Study material:
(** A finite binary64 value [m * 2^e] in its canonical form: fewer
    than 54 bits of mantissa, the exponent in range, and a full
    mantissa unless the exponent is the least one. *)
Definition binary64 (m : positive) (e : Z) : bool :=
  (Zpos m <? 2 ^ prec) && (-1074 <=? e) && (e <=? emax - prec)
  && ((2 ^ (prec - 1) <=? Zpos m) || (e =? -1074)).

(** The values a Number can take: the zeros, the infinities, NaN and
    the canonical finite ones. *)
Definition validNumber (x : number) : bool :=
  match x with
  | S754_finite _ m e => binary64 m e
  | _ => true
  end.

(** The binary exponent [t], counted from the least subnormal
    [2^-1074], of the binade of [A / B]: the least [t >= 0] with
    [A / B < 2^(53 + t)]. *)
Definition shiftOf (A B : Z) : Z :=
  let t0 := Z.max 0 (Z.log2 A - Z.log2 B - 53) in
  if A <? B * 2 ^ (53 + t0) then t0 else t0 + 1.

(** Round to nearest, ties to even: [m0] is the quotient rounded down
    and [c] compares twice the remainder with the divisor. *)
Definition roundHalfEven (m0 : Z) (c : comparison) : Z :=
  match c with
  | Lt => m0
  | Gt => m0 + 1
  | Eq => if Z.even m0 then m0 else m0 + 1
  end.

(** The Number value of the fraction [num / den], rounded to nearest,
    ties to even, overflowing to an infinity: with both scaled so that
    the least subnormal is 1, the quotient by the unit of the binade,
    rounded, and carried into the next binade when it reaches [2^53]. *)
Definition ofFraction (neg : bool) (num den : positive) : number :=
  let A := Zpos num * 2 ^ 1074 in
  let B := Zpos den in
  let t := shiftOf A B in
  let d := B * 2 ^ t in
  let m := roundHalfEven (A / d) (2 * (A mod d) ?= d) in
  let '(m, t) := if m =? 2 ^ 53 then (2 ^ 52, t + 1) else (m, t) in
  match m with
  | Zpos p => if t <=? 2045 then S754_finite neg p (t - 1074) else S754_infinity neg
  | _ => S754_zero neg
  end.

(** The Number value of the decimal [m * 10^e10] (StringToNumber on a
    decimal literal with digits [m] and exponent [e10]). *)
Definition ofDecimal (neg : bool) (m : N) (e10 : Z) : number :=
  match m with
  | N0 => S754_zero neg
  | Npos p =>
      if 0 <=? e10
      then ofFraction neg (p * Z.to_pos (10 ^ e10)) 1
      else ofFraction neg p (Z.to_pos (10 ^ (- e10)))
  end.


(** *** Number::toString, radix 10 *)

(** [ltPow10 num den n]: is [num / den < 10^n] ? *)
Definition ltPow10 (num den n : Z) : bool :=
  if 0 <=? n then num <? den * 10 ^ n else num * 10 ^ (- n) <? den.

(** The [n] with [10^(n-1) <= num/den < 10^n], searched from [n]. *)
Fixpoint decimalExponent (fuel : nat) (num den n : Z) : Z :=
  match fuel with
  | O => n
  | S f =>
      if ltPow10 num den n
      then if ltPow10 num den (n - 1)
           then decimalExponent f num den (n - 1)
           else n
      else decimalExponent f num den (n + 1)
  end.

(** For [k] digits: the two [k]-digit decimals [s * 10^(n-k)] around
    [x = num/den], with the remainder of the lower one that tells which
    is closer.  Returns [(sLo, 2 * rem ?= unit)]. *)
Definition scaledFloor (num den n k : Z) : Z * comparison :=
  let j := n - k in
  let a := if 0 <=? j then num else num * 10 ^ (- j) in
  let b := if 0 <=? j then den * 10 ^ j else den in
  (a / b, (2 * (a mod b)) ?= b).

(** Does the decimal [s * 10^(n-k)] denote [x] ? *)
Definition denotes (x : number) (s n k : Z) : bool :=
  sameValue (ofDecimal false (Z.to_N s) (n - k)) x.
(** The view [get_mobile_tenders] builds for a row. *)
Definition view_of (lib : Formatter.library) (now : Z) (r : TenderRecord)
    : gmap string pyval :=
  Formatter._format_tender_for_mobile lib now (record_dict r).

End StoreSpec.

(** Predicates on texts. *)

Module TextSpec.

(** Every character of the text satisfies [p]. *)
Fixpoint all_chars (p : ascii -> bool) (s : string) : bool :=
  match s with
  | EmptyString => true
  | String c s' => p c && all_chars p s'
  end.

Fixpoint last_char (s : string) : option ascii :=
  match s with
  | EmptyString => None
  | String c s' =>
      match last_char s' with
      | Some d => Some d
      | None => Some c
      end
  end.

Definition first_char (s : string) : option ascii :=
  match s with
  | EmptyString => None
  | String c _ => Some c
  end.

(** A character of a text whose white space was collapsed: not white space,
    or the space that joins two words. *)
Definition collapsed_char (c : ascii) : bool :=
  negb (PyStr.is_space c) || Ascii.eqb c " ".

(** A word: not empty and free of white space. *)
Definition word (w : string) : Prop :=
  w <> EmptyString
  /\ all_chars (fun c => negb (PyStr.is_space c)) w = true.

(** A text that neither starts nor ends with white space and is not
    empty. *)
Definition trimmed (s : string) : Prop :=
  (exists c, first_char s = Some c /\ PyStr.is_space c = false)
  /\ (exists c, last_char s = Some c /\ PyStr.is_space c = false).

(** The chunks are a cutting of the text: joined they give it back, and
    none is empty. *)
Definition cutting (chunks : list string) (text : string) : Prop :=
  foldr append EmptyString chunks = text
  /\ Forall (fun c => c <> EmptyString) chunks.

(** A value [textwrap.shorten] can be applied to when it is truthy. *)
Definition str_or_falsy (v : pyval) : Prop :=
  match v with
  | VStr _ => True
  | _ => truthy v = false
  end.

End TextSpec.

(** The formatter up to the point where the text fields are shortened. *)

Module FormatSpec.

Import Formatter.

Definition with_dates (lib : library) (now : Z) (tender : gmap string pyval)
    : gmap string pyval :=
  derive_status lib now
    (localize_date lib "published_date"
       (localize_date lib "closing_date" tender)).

What you are asked to do:
Reproduce verbatim the lines above, from the line with "(** The values" through the line with "if ltPow10 num den n".

Task response:
(** The values a Number can take: the zeros, the infinities, NaN and
    the canonical finite ones. *)
Definition validNumber (x : number) : bool :=
  match x with
  | S754_finite _ m e => binary64 m e
  | _ => true
  end.

(** The binary exponent [t], counted from the least subnormal
    [2^-1074], of the binade of [A / B]: the least [t >= 0] with
    [A / B < 2^(53 + t)]. *)
Definition shiftOf (A B : Z) : Z :=
  let t0 := Z.max 0 (Z.log2 A - Z.log2 B - 53) in
  if A <? B * 2 ^ (53 + t0) then t0 else t0 + 1.

(** Round to nearest, ties to even: [m0] is the quotient rounded down
    and [c] compares twice the remainder with the divisor. *)
Definition roundHalfEven (m0 : Z) (c : comparison) : Z :=
  match c with
  | Lt => m0
  | Gt => m0 + 1
  | Eq => if Z.even m0 then m0 else m0 + 1
  end.

(** The Number value of the fraction [num / den], rounded to nearest,
    ties to even, overflowing to an infinity: with both scaled so that
    the least subnormal is 1, the quotient by the unit of the binade,
    rounded, and carried into the next binade when it reaches [2^53]. *)
Definition ofFraction (neg : bool) (num den : positive) : number :=
  let A := Zpos num * 2 ^ 1074 in
  let B := Zpos den in
  let t := shiftOf A B in
  let d := B * 2 ^ t in
  let m := roundHalfEven (A / d) (2 * (A mod d) ?= d) in
  let '(m, t) := if m =? 2 ^ 53 then (2 ^ 52, t + 1) else (m, t) in
  match m with
  | Zpos p => if t <=? 2045 then S754_finite neg p (t - 1074) else S754_infinity neg
  | _ => S754_zero neg
  end.

(** The Number value of the decimal [m * 10^e10] (StringToNumber on a
    decimal literal with digits [m] and exponent [e10]). *)
Definition ofDecimal (neg : bool) (m : N) (e10 : Z) : number :=
  match m with
  | N0 => S754_zero neg
  | Npos p =>
      if 0 <=? e10
      then ofFraction neg (p * Z.to_pos (10 ^ e10)) 1
      else ofFraction neg p (Z.to_pos (10 ^ (- e10)))
  end.


(** *** Number::toString, radix 10 *)

(** [ltPow10 num den n]: is [num / den < 10^n] ? *)
Definition ltPow10 (num den n : Z) : bool :=
  if 0 <=? n then num <? den * 10 ^ n else num * 10 ^ (- n) <? den.

(** The [n] with [10^(n-1) <= num/den < 10^n], searched from [n]. *)
Fixpoint decimalExponent (fuel : nat) (num den n : Z) : Z :=
  match fuel with
  | O => n
  | S f =>
      if ltPow10 num den n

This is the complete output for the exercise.